Westminster & City Conference – 4 July
John Tiner: Keynote Address

  1. Ladies and gentlemen, thank you for inviting me to give the keynote address here today. On looking at the program, I was most encouraged to see the words ‘converging’, ‘regulation’ and ‘opportunities’ appearing in such close succession. There are still some who view regulation of any sort as a threat. But we do believe that as we continue our work to shape our inheritance and get ready for our new responsibilities, we are opening the way for new opportunities. And I see that I will be followed on the platform today by an impressive procession of industry experts who will help you to tease out the opportunities presented by this round of change – so I will leave the detail of the ‘how’ to them.

  2. But I am also very aware that at times it can be hard to keep pace with the regulatory reform program currently in train – much less have a view on the degree of convergence being achieved or the opportunities that might arise.

  3. So I thought that today I would try and help you to fit the pieces of the jigsaw together and highlight some of the issues that converging regulation throws up. I would like to approach this first by taking you through some examples – both prudential and conduct of business - of where we have sought to find the right balance of regulatory convergence. And then to describe the picture we are working towards by setting out our overall aims in reforming regulation of the retail market specifically, and explaining briefly how our key initiatives go towards meeting those aims – a taster of the strategy paper we hope to publish later this year.

  4. But first, by way of context, a quick reminder of where we started from – five years ago - on our journey towards a single integrated regulator, and how our history continues to shape our future.

  5. In January 2000 we set out our proposed approach to regulation in the future in A new regulator for the new millennium. We summarised our goal as being "to maintain efficient, orderly and clean financial markets and help retail consumers achieve a fair deal". This approach is based on a clear statement of the realistic aims and limits of regulation, and recognises both the proper responsibilities of consumers and of firms' own management, and the impossibility and undesirability of removing all risk and failure from the financial system.

  6. As we set about building a single regulator, we identified a number of key building blocks that are fundamental to our overall approach.

  7. The first is our risk-based framework. This framework is used to help us identify, prioritise and address risks to our four statutory objectives. So it aims to help us answer the basic questions: what developments, events or issues pose significant risk to our objectives? And how should we use our resources to focus on the risks that matter most? Our approach is designed to ensure that we apply our limited resources in the most effective way.
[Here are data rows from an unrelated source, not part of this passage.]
(* ===== verification/RequestResponse.v ===== *)
(** * The request-response protocol

    [request-response/src/lib.rs] and [src/util.rs]: callers ask for data under the
    hash of their request and share one active request per hash; a receiving task
    answers requests and passes on responses.

    The protocol runs in many tasks.  [Protocol] is what they share, and [perform] is
    one atomic step of one of them: a caller that starts, returns or times out, a
    message that arrives, a spawned task that ends or is cancelled, and the [drop] of
    an active request, which waits for the lock of the map after the last reference is
    gone.  An [Arc] is alive while a caller or a task holds it.  The broadcast channel
    of an active request has one place, and keeps the response that is in it, since
    the receiver stored in the request is never read. *)

From S2P Require Import Prelude Crypto RequestMessage.

(** ** Bounded queues: [src/util.rs] *)

Record BoundedVecDeque (T : Type) := { bq_inner : list T; bq_max_size : nat }.
Arguments bq_inner {T}.
Arguments bq_max_size {T}.

Definition bq_new {T} (max_size : nat) : BoundedVecDeque T := {| bq_inner := []; bq_max_size := max_size |}.

(** With the element that is dropped. *)
Definition bq_push {T} (q : BoundedVecDeque T) (item : T) : BoundedVecDeque T * option T :=
  let '(inner, popped) :=
    if decide (bq_max_size q <= length (bq_inner q))%nat
    then (tail (bq_inner q), head (bq_inner q)) else (bq_inner q, None) in
  ({| bq_inner := inner ++ [item]; bq_max_size := bq_max_size q |}, popped).

Lemma bq_push_spec {T} (q : BoundedVecDeque T) x :
  (length (bq_inner q) <= Nat.max 1 (bq_max_size q))%nat →
  let '(q', popped) := bq_push q x in
  (length (bq_inner q') <= Nat.max 1 (bq_max_size q'))%nat ∧ bq_max_size q' = bq_max_size q ∧
  option_list popped ++ bq_inner q' = bq_inner q ++ [x] ∧ last (bq_inner q') = Some x.
Proof.
  intros Hlen. unfold bq_push. case_decide as Hd; simpl.
  - destruct (bq_inner q) as [|y l] eqn:Hq; simpl in *; rewrite ?last_snoc, ?length_app; simpl; split_and!; try done; lia.
  - rewrite last_snoc, length_app. simpl. split_and!; try done. lia.
Qed.

Section Protocol.
Context `{Sg : SignatureScheme} `{Rt : !RequestTypes}.

Inductive RequestError := RTimeout | RInvalidRequest | ROther.

Record RequestResponseConfig := {
  incoming_request_ttl : Z;
  request_batch_size : nat;
  max_outgoing_responses : nat;
  max_incoming_responses : nat;
}.
Context (config : RequestResponseConfig).

(** [ActiveRequestInner]: the request, the response in its channel, its hash. *)
Record ActiveRequestInner := {
  ar_request : Request;
  ar_channel : option Response;
  ar_request_hash : bytes;
}.

Record Protocol := {
  (** The active requests that are not yet deallocated, by their address. *)
  p_heap : gmap nat ActiveRequestInner;
  p_active_requests : gmap bytes nat;
  (** The callers that wait, each with the active request it holds and what it asked. *)
  p_callers : gmap nat (nat * Request);
  (** The tasks that validate responses, with the active request they hold. *)
  p_validating : gmap nat (nat * Response);
  p_incoming_responses : BoundedVecDeque nat;
  (** The tasks that answer requests. *)
  p_responding : gmap nat RequestMessage;
  p_outgoing_responses : BoundedVecDeque nat;
  (** Tasks whose handle was dropped. *)
  p_aborted : gset nat;
  p_next : nat;
}.

Definition protocol_new : Protocol :=
  {| p_heap := ∅; p_active_requests := ∅; p_callers := ∅; p_validating := ∅;
     p_incoming_responses := bq_new (max_incoming_responses config); p_responding := ∅;
     p_outgoing_responses := bq_new (max_outgoing_responses config); p_aborted := ∅; p_next := 0 |}.

(** The address is held by a caller or a task. *)
Definition alive (p : Protocol) (id : nat) : Prop :=
  map_Exists (fun _ c => c.1 = id) (p_callers p) ∨ map_Exists (fun _ t => t.1 = id) (p_validating p).
#[global] Instance alive_dec p id : Decision (alive p id).
Proof using Type. unfold alive. apply _. Defined.
(** The stores to the atomics. *)
Definition store_fail_counter (n : CombinedNetworks) (c : Z) : CombinedNetworks :=
  {| message_cache := message_cache n; primary_fail_counter := c; primary_down := primary_down n;
     delay_duration := delay_duration n; delayed_tasks_channels := delayed_tasks_channels n;
     no_delay_counter := no_delay_counter n |}.
Definition store_down (n : CombinedNetworks) (b : bool) : CombinedNetworks :=
  {| message_cache := message_cache n; primary_fail_counter := primary_fail_counter n; primary_down := b;
     delay_duration := delay_duration n; delayed_tasks_channels := delayed_tasks_channels n;
     no_delay_counter := no_delay_counter n |}.
Definition store_no_delay (n : CombinedNetworks) (c : Z) : CombinedNetworks :=
  {| message_cache := message_cache n; primary_fail_counter := primary_fail_counter n;
     primary_down := primary_down n; delay_duration := delay_duration n;
     delayed_tasks_channels := delayed_tasks_channels n; no_delay_counter := c |}.
Definition set_channels (n : CombinedNetworks) (m : gmap Z nat) : CombinedNetworks :=
  {| message_cache := message_cache n; primary_fail_counter := primary_fail_counter n;
     primary_down := primary_down n; delay_duration := delay_duration n;
     delayed_tasks_channels := m; no_delay_counter := no_delay_counter n |}.
Definition is_primary_down (n : CombinedNetworks) : bool := primary_down n.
  8. The second building block is the ‘Principles for Businesses’. I am sure that I do not need to list them all, and indeed you should not need me to remind you of what they are; but they include principles such as:
    • A firm must conduct its business with integrity.
    • A firm must maintain adequate financial resources.
    • A firm must treat its customers fairly.

  1. And the third concerns senior management responsibilities where we look to senior management to satisfy themselves that their firm is operating in a way which meets our requirements. This is not something that can be delegated to a compliance department.
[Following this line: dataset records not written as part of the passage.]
(* ===== verification/DhtStore.v ===== *)
(** * Records of the DHT and the stores that keep them

    [libp2p-networking/src/network/behaviours/dht/record.rs], [store/validated.rs] and
    [store/persistent.rs]: signed records, a store that only takes valid ones, and a
    store that is saved to disk from time to time.

    A [RecordStore] is a trait of libp2p; [MemoryStore], at the bottom, is a parameter
    with its documented laws.  The two wrappers are instances over the store inside.
    [bincode], the encoding of keys and the persistent storage are outside.  Times are
    in nanoseconds. *)

From S2P Require Import Prelude Crypto.

(** ** Keys *)

(** The namespaces for tests only exist in test builds. *)
Inductive Namespace := NsLookup | NsTesting | NsTestingUnauthenticated.
#[global] Instance Namespace_eq_dec : EqDecision Namespace.
Proof. solve_decision. Defined.

Definition requires_authentication (n : Namespace) : bool :=
  match n with NsLookup | NsTesting => true | NsTestingUnauthenticated => false end.

Definition namespace_u8 (n : Namespace) : Z :=
  match n with NsLookup => 0 | NsTesting => 254 | NsTestingUnauthenticated => 255 end.

Definition namespace_try_from (cfg_test : bool) (value : Z) : option Namespace :=
  if value =? 0 then Some NsLookup
  else if cfg_test && (value =? 254) then Some NsTesting
  else if cfg_test && (value =? 255) then Some NsTestingUnauthenticated
  else None.

Record RecordKey := { rk_namespace : Namespace; rk_key : bytes }.

Definition RecordKey_to_bytes (k : RecordKey) : bytes := namespace_u8 (rk_namespace k) :: rk_key k.

Definition try_from_bytes (cfg_test : bool) (b : bytes) : option RecordKey :=
  match b with
  | [] => None
  | x :: rest =>
      namespace ← namespace_try_from cfg_test x;
      Some {| rk_namespace := namespace; rk_key := rest |}
  end.

Lemma try_from_bytes_inv t b k : try_from_bytes t b = Some k → RecordKey_to_bytes k = b.
Proof.
  destruct b as [|x b]; simpl; [done|]. intros (n & Hn & [= <-])%bind_Some. unfold RecordKey_to_bytes. simpl. f_equal.
  unfold namespace_try_from in Hn. repeat case_match; simplify_eq; bool_facts; done.
Qed.

Lemma key_bytes_roundtrip t k :
  t || bool_decide (rk_namespace k = NsLookup) = true → try_from_bytes t (RecordKey_to_bytes k) = Some k.
Proof. destruct k as [[] key], t; simpl; done. Qed.

(** ** The clock *)

Definition nanos : Z := 10 ^ 9.

(** [Instant::now] and [SystemTime::now], the latter since the Unix epoch. *)
Record Now := { now_instant : Z; now_system : Z }.

(** The range of [SystemTime] and of [Instant], whose seconds are an [i64]. *)
Definition in_time_range (t : Z) : bool := bool_decide (- 2 ^ 63 <= t / nanos < 2 ^ 63).
Definition checked_time (t : Z) : option Z := if in_time_range t then Some t else None.
Definition as_secs_since_epoch (t : Z) : option Z := if 0 <=? t then Some (t / nanos) else None.

Definition instant_to_unix_seconds (now : Now) (instant : Z) : option Z :=
  if now_instant now <? instant
  then checked_time (now_system now + (instant - now_instant now)) ≫= as_secs_since_epoch
  else checked_time (now_system now - (now_instant now - instant)) ≫= as_secs_since_epoch.
Lemma world_ok_event tr w e w' seen :
  world_ok tr w → lp_perform peer_id_from_bytes membership lookup_record_value w (LpEvent e) = Some (w', seen) →
  world_ok (tr ++ seen) w'.
Proof using Type.
  intros Hok. simpl. intros Hw. assert ((let '(s, sn) := generator_step (node_up w) (inner w) e in Some (set_inner w s, Event e :: sn)) = Some (w', seen)) as Hw'
    by (by destruct (shutting w)). clear Hw. pose proof Hok as [].
  destruct (generator_step _ _ _) as [s' sn] eqn:Hg. injection Hw' as <- <-.
  destruct e as [m|m peer chan|m peer| |n]; simpl in Hg.
  - destruct (try_send (inner w) m) as [[s1 seen1]|] eqn:Hs; simpl in Hg; injection Hg as <- <-;
      eapply world_ok_plain; try done; try nothing_sent.
    + apply calm_try_send in Hs as [[] ->]. by split.
    + apply calm_try_send in Hs as [_ ->]. nothing_sent.
    + by apply calm_refl.
  - destruct (try_send (inner w) m) as [[s1 seen1]|] eqn:Hs; simpl in Hg.
    + apply calm_try_send in Hs as [[] ->]. destruct (node_up w); simpl in Hg; injection Hg as <- <-.
      * eapply world_ok_calm; [done|by split|done| |by left|done|no_lookup|nothing_sent].
        intros c b Hin. seen_in. injection Hin as -> ->. exists m, peer. set_solver.
      * eapply world_ok_plain; [done|by split|done|done|done|nothing_sent].
    + injection Hg as <- <-. eapply world_ok_plain; [done|by apply calm_refl|done|done|done|nothing_sent].
  - injection Hg as <- <-. eapply world_ok_plain; [done|by apply calm_refl|done|done|done|nothing_sent].
  - injection Hg as <- <-. eapply world_ok_step; [done|done|done| | | | | |nothing_sent|by left|done|no_lookup|nothing_sent]; simpl.
    + by rewrite app_nil_r.
    + done.
    + intros _. unfold booted. set_solver.
    + by apply stage_ok_app.
    + intros H. by apply joined_app, wo_ready0.
  - injection Hg as <- <-. eapply world_ok_plain; [done| |done|done|done|nothing_sent].
    split; simpl; try done. by rewrite app_nil_r.
Qed.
  2. These core building blocks do, we think, represent strong regulatory convergence – they are equally applicable across all markets and are relevant to both firms and their customers. And as we move forward, they will continue to shape our approach.

  3. In bringing together the ten former regulatory bodies, we saw not only some convergence across sectors – banking, insurance, securities, investment advice – but also the bringing together of prudential and conduct of business regulation. Some commentators suggest that there is an inherent conflict between the market confidence aspects of prudential supervision and the consumer protection aspects of conduct of business regulation. My view on this is that it is true there are times when there is a tension between them, although in a market economy it is by no means inherent in the system, and I believe that any such tensions are best resolved within a single regulatory body than between multiple bodies who can only deal with the tension in a way which damages the very objectives the regulatory systems should be working towards.
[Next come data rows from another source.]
(** X10. The move counter counts the accepted trials.  On a well-formed
    world the sweep returns after exactly one overlap test per atom; the
    move counter is the number of tests that reported no overlap and the
    move ratio that number over [n]; if every test reported an overlap the
    position array is as before. *)
Theorem moves_count_accepted_trials (p : params) (w : world) :
  well_formed w ->
  exists (w1 : world) (trail : list event),
    sweep p w = (Ok tt, w1)
    /\ log w1 = log w ++ trail
    /\ length (trials trail) = Z.to_nat (n w)
    /\ moves w1 = accepted trail
    /\ m_ratio w1 = Some (IZR (accepted trail) / IZR (n w))
    /\ (accepted trail = 0%Z -> r w1 = r w).
Proof.
  intros [Hrows Hn].
  destruct (for_each_move_atom_trail p (indices (n w)) (set_moves 0 w))
    as (w1 & trail & Hrun & Hlog & Hlen & Hmoves & Hsame & _).
  { apply (indices_valid (set_moves 0 w)). exact Hrows. }
  unfold indices in Hlen. rewrite length_seq in Hlen.
  simpl in Hlog, Hmoves, Hsame.
  unfold sweep. unfold bind at 1. unfold modify at 1.
  unfold bind at 1. unfold gets at 1. unfold bind at 1.
  change (n (set_moves 0 w)) with (n w). rewrite Hrun.
  unfold bind, gets, int_true_div, modify, ret.
  pose proof Hn as Hn'. apply Z.eqb_neq in Hn'. rewrite Hn'.
  eexists. exists trail. split; [reflexivity |]. simpl.
  rewrite Hmoves. repeat split; try assumption.
Qed.

(** X11. The sweep updates in place: when the trial move of atom [i] is
    accepted, the overlap test of a later atom [j] is made against the array
    that already holds the new position of [i], and with the generator state
    the first trial left. *)
Theorem later_atoms_see_the_update (p : params) (i j : nat) (w : world)
  (old_i old_j : vec) :
  i <> j -> r w !! i = Some old_i -> r w !! j = Some old_j ->
  let t1 := random_translate_vector (dr_max p / box w) old_i (gen w) in
  let ri := periodic (fst t1) in
  let t2 := random_translate_vector (dr_max p / box w) old_j (snd t1) in
  let rj := periodic (fst t2) in
  let others := delete j (<[i := ri]> (r w)) in
  overlap_1 (fast p) ri (box w) (delete i (r w)) = false ->
  exists w' : world,
    (move_atom p i ;; move_atom p j) w = (Ok tt, w')
    /\ log w' =
         log w ++ [ ERandomTranslate (dr_max p / box w) old_i (fst t1);
                    EOverlap1 ri (box w) (delete i (r w)) false;
                    ERandomTranslate (dr_max p / box w) old_j (fst t2);
                    EOverlap1 rj (box w) others
                      (overlap_1 (fast p) rj (box w) others) ]
    /\ In ri others.
Proof.
  intros Hij Hi Hj t1 ri t2 rj others Hfree.
  unfold bind. rewrite move_atom_equation, Hi. cbv zeta.
  fold t1 ri. rewrite Hfree.
  rewrite move_atom_equation.
  assert (Hfirst : exists g1,
            at_test p i old_i w =
              record (EOverlap1 ri (box w) (delete i (r w)) false)
                (record (ERandomTranslate (dr_max p / box w) old_i (fst t1))
                   (set_gen g1 w)) /\ g1 = snd t1).
  { unfold at_test. subst ri. subst t1.
    destruct (random_translate_vector _ old_i (gen w)) as [v g1].
    simpl in *. rewrite Hfree. exists g1. split; reflexivity. }
  destruct Hfirst as (g1 & Htest & Hg1). rewrite Htest. clear Htest.
  cbn [r set_moves set_r record world_logged set_gen].
  rewrite list_lookup_insert_ne by exact Hij. rewrite Hj. cbv zeta.
  cbn [box moves gen set_moves set_r record world_logged set_gen].
  unfold at_test.
  cbn [box moves gen r set_moves set_r record world_logged set_gen].
  rewrite Hg1. fold t2.
  assert (Hin : In ri others).
  { apply list_elem_of_In, list_elem_of_lookup.
    pose proof (lookup_lt_Some _ _ _ Hi) as Hlen.
    destruct (Nat.lt_ge_cases i j) as [Hlt | Hge].
    - exists i. unfold others.
      rewrite list_lookup_delete_lt by exact Hlt.
      apply list_lookup_insert_eq. exact Hlen.
    - exists (pred i). unfold others.
      rewrite list_lookup_delete_ge by lia.
      replace (S (pred i)) with i by lia.
      apply list_lookup_insert_eq. exact Hlen. }
  destruct t2 as [v2 g2] eqn:Ht2. simpl fst in *.
  fold ri. fold others. subst rj.
  destruct (overlap_1 (fast p) (periodic v2) (box w) others);
    eexists; (split; [reflexivity |]); simpl;
    (split; [rewrite <- !app_assoc; reflexivity | exact Hin]).
Qed.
  4. Moving now to our more detailed business standards. While much of the discussion today will no doubt focus on opportunities arising from changes to our conduct of business regime, I would like first to spend a few minutes on convergence within our prudential regime. The amount of capital you are required to hold will, after all, be an important part of the equation as you consider the business opportunities ahead.

  5. As many of you here will be aware, proposals for a new Basel Accord consist of three mutually reinforcing pillars – minimum capital requirements; supervisory review of a firm’s own internal capital assessment; and market discipline. This framework was developed to be applied to internationally active banks, and some of you may be alarmed at the suggestion that it has a wider role to play in achieving greater convergence of prudential requirements across sectors. But we believe that while the detail of the Accord does not transfer across industry sectors, the underlying philosophy does have a wider application. For example, we have used the three pillar approach to inform our own proposals for the reform of the insurance prudential regime. And it will read across to European directives which affects investment firms too.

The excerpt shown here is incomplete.